▶ [Extracted data]:

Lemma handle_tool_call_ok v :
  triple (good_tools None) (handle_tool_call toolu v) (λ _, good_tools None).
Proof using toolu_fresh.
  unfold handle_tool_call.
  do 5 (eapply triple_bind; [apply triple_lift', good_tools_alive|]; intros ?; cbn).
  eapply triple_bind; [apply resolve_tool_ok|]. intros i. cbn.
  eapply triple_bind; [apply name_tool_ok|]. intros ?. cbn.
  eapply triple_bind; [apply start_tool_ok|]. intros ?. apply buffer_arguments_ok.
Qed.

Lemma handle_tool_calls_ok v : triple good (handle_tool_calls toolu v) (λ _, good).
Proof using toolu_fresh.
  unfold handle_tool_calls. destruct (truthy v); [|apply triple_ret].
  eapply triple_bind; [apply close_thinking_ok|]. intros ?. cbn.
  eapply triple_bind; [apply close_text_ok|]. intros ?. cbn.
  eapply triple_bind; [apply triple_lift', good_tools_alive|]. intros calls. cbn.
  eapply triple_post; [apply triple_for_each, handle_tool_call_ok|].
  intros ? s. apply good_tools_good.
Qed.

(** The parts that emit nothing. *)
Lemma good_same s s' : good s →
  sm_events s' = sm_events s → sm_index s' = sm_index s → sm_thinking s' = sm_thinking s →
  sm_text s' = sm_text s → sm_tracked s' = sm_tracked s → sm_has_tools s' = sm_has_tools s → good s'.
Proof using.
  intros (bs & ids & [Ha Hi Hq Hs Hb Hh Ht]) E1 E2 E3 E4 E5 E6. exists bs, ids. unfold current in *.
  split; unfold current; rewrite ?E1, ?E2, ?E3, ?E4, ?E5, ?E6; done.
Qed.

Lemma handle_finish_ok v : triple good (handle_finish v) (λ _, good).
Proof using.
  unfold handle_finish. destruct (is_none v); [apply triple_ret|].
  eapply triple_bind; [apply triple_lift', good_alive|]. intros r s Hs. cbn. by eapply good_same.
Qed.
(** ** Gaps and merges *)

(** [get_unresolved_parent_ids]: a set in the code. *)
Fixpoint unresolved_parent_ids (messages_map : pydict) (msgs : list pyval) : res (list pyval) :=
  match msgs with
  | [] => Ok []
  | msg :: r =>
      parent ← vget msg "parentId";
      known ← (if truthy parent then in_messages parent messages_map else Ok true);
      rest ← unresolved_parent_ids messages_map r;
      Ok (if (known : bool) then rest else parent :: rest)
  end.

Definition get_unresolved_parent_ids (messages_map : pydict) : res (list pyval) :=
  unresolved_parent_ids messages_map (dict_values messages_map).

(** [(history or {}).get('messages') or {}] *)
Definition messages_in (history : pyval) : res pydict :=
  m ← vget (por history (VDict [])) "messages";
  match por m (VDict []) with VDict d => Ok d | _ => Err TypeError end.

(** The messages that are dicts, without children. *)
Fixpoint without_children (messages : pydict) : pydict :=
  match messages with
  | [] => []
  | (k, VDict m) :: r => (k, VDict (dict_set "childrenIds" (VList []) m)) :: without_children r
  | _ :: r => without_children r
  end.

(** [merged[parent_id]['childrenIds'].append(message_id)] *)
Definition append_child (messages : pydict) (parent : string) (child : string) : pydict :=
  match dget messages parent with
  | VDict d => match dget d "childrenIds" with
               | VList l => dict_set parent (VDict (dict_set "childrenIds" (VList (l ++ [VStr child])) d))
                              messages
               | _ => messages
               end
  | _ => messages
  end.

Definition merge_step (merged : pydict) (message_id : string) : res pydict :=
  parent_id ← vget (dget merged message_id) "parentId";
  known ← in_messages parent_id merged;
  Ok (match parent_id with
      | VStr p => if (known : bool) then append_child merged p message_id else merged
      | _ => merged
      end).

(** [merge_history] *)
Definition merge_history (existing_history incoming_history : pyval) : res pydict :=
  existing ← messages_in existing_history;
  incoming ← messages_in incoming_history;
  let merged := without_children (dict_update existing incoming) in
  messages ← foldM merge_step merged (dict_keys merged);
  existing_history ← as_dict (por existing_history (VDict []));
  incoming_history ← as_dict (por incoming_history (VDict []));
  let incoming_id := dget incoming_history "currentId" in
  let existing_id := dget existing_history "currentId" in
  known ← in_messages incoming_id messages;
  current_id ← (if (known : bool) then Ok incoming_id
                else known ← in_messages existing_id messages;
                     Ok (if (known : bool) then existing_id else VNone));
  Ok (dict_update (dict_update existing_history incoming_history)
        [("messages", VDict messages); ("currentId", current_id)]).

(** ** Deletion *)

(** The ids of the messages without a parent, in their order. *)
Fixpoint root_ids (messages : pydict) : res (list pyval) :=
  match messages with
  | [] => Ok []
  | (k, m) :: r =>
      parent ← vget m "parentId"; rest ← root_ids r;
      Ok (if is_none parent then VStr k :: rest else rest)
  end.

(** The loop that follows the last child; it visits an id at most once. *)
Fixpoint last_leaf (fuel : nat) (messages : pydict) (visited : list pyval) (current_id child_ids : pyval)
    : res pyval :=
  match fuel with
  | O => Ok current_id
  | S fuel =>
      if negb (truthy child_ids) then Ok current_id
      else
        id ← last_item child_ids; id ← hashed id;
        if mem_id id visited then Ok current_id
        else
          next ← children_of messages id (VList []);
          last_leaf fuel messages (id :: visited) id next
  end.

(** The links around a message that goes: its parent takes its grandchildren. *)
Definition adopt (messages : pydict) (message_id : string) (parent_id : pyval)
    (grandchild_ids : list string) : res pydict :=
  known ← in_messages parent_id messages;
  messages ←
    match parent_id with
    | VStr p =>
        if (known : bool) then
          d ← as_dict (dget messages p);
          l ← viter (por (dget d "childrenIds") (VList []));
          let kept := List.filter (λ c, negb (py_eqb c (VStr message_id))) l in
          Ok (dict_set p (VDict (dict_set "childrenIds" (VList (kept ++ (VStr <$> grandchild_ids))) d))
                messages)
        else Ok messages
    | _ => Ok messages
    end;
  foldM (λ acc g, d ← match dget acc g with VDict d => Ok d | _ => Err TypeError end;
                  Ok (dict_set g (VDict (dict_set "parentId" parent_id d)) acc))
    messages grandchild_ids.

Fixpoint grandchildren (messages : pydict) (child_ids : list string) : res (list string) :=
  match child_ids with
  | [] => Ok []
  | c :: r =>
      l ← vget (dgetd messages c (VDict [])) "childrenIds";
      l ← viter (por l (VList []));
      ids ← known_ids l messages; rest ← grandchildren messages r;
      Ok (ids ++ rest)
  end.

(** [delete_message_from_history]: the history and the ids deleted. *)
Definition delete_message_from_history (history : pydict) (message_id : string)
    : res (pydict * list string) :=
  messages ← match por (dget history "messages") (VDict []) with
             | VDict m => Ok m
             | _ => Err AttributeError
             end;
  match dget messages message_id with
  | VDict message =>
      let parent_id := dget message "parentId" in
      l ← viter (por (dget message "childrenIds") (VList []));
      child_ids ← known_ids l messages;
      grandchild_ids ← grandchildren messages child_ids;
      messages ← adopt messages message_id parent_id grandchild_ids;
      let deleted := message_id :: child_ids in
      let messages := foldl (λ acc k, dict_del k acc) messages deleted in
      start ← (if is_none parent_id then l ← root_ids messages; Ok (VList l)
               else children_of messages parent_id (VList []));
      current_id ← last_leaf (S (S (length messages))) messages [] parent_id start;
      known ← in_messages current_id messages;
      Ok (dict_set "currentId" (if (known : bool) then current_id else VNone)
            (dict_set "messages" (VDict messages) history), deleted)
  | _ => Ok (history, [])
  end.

...

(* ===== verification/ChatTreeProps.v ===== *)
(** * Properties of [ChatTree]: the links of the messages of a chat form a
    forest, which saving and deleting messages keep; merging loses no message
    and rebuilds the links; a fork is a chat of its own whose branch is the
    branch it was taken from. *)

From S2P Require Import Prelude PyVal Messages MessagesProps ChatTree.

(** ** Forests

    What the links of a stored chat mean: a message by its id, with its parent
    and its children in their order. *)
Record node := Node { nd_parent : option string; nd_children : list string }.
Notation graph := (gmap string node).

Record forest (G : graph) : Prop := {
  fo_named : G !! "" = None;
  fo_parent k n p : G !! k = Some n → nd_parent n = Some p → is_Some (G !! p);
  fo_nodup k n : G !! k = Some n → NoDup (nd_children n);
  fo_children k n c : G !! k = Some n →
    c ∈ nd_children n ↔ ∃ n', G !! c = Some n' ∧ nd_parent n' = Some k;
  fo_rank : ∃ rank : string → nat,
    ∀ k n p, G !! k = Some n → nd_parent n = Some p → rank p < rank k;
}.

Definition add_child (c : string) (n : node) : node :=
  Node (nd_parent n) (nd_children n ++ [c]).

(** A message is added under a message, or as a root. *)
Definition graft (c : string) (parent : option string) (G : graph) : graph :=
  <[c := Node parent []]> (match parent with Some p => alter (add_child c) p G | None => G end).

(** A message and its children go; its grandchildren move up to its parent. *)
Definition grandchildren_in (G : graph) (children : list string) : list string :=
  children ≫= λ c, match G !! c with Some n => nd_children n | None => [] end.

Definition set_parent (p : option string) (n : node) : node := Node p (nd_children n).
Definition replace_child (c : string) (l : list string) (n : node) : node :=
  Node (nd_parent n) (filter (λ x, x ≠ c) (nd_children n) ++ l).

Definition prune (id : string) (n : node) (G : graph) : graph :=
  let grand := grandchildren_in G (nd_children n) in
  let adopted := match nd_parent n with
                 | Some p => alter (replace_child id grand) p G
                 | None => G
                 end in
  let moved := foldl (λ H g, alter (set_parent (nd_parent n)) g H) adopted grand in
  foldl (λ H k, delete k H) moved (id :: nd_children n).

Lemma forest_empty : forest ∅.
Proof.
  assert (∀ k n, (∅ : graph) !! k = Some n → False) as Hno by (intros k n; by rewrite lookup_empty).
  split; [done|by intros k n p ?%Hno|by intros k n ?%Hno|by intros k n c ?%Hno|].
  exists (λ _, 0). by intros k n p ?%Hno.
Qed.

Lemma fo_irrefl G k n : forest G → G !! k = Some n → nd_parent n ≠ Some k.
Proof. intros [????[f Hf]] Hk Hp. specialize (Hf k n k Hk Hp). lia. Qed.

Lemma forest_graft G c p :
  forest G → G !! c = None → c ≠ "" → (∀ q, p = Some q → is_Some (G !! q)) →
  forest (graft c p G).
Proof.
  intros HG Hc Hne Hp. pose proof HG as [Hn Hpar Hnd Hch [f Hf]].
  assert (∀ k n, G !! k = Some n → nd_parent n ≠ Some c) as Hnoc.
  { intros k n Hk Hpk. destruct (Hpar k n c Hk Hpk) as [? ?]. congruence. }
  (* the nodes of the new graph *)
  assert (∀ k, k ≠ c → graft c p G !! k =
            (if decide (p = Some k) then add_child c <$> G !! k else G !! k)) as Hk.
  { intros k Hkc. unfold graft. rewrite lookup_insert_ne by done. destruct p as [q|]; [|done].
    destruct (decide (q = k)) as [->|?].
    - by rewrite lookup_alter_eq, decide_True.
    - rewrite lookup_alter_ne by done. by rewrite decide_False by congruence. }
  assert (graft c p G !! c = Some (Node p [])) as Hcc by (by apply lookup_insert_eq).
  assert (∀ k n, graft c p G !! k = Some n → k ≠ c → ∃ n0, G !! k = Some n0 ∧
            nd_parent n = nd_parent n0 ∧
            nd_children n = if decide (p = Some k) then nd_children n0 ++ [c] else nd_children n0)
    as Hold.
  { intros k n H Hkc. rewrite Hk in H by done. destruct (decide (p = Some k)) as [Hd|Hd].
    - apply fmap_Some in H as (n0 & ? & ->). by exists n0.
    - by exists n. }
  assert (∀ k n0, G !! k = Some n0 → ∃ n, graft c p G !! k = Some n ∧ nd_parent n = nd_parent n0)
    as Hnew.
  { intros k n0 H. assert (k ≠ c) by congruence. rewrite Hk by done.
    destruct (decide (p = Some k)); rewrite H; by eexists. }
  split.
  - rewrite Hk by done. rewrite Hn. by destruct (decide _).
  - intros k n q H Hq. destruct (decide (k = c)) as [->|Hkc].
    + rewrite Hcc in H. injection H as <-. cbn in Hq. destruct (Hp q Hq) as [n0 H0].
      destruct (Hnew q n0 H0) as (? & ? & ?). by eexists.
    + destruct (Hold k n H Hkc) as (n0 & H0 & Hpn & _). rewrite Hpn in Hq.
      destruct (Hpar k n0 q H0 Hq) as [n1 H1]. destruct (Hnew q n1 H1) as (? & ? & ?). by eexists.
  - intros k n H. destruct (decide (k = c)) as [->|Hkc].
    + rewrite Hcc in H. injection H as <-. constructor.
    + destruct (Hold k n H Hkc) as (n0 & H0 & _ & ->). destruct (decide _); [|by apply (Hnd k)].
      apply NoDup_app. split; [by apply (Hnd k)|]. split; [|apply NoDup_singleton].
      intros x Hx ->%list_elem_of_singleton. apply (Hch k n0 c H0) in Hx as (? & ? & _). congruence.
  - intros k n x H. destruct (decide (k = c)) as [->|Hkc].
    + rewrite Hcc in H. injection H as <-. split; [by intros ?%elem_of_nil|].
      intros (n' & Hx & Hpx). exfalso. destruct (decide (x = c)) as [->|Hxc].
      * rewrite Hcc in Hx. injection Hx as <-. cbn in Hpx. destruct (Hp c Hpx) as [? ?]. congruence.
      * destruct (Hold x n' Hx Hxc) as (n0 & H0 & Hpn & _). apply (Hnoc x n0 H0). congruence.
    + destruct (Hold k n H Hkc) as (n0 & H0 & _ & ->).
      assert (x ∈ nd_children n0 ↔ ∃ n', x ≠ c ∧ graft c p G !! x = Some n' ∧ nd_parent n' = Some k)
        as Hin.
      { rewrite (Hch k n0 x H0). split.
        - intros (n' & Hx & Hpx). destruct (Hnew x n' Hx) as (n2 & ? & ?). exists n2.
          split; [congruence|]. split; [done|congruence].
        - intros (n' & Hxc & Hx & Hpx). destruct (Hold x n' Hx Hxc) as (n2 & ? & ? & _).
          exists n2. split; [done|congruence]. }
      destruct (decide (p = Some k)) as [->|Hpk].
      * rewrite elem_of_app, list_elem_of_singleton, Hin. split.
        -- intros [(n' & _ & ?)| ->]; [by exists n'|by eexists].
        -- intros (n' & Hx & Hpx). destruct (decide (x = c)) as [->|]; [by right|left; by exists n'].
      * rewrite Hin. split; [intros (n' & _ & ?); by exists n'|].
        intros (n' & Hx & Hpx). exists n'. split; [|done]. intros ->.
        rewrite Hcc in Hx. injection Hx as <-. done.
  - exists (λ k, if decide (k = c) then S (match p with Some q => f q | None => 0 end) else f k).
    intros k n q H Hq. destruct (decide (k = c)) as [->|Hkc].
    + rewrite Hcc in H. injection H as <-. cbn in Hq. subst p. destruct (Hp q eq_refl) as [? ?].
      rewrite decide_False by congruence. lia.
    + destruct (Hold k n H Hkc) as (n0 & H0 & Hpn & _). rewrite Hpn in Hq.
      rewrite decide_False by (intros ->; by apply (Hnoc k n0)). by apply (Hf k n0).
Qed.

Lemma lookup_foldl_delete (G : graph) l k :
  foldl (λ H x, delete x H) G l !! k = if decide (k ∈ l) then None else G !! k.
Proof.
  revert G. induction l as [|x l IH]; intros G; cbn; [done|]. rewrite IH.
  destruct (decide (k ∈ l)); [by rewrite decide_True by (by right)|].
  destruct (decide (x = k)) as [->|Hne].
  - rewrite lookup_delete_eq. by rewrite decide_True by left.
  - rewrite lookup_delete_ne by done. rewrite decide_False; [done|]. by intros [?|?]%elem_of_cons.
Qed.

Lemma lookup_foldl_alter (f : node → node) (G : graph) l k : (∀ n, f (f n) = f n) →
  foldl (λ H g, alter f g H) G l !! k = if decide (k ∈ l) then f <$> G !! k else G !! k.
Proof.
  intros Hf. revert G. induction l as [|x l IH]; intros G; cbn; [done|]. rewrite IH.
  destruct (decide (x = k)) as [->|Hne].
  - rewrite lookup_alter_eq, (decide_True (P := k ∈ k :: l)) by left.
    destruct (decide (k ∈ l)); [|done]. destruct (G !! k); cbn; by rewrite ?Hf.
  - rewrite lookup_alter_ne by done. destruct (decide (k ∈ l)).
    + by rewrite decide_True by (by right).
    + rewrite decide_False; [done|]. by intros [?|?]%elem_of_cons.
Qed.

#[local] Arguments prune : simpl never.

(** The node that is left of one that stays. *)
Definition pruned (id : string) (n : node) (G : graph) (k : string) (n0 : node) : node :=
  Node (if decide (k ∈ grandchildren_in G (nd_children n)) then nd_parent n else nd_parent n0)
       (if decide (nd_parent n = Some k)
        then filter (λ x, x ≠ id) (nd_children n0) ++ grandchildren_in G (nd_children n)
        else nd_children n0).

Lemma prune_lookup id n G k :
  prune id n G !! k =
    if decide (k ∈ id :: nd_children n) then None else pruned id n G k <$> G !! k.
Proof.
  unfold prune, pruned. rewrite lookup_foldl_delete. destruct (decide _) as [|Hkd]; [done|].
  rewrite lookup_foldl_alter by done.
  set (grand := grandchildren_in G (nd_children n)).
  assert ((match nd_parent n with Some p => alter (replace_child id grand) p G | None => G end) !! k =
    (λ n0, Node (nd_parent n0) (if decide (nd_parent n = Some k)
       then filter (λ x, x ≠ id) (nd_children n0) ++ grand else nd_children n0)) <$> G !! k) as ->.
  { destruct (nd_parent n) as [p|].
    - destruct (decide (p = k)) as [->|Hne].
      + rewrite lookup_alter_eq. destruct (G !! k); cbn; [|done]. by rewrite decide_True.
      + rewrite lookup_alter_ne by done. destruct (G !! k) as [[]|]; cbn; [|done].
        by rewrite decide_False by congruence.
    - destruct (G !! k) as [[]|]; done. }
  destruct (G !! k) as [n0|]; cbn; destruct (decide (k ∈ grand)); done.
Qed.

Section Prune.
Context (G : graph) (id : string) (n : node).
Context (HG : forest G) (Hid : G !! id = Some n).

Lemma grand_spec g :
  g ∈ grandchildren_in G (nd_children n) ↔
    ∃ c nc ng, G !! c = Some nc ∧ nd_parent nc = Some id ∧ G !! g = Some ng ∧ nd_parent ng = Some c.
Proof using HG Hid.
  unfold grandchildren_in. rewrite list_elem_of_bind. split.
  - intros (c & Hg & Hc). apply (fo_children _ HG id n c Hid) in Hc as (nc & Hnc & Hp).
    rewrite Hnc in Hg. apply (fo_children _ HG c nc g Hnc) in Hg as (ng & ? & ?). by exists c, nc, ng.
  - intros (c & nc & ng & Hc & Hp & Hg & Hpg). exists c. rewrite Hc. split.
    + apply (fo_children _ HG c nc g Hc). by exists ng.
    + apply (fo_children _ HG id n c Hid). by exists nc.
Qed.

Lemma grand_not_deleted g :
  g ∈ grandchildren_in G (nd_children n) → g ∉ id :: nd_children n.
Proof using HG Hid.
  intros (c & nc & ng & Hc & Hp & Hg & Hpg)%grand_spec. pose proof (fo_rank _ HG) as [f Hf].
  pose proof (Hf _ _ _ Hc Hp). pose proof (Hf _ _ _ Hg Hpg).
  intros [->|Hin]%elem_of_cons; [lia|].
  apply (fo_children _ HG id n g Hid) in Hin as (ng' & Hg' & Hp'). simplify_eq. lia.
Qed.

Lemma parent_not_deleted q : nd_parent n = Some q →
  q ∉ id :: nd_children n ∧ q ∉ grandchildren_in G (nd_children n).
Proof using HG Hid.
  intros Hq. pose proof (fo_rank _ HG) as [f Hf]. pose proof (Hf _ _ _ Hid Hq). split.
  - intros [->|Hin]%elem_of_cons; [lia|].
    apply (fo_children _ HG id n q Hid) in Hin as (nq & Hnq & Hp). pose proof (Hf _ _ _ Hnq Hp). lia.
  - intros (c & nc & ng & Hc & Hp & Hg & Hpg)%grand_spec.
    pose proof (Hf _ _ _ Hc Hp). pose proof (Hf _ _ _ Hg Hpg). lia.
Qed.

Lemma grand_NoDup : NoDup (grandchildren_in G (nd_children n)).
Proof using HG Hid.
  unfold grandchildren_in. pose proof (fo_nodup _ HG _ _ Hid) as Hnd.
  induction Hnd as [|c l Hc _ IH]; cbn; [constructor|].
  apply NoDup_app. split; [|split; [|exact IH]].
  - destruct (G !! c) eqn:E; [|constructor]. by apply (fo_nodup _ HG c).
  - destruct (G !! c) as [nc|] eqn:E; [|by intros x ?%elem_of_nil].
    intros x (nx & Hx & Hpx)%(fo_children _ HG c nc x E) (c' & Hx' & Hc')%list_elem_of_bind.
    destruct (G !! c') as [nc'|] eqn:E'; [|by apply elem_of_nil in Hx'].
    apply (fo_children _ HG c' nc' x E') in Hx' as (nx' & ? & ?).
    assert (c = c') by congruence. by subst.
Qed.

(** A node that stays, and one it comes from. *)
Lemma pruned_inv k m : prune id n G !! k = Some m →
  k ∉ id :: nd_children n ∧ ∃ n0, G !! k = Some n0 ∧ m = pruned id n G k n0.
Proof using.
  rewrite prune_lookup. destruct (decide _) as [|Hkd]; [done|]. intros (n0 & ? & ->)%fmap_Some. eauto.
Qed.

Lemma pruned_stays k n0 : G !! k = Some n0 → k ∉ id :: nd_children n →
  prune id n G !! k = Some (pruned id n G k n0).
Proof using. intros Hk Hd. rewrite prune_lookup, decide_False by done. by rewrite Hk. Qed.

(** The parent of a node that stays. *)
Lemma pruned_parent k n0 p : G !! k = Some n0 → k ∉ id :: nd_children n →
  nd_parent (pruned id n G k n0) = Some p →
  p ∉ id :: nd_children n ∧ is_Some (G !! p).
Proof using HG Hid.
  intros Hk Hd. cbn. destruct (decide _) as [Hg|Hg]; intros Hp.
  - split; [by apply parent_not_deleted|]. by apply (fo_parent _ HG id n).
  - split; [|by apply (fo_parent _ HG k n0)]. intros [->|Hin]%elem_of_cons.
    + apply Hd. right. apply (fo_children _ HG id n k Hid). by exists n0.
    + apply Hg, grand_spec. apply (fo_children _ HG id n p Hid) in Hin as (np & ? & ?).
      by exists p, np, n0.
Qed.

▶ [To do]: Return only those lines of the records that contain the string "Hpar".

▶ [Solution below]:
  intros HG Hc Hne Hp. pose proof HG as [Hn Hpar Hnd Hch [f Hf]].
  { intros k n Hk Hpk. destruct (Hpar k n c Hk Hpk) as [? ?]. congruence. }
      destruct (Hpar k n0 q H0 Hq) as [n1 H1]. destruct (Hnew q n1 H1) as (? & ? & ?). by eexists.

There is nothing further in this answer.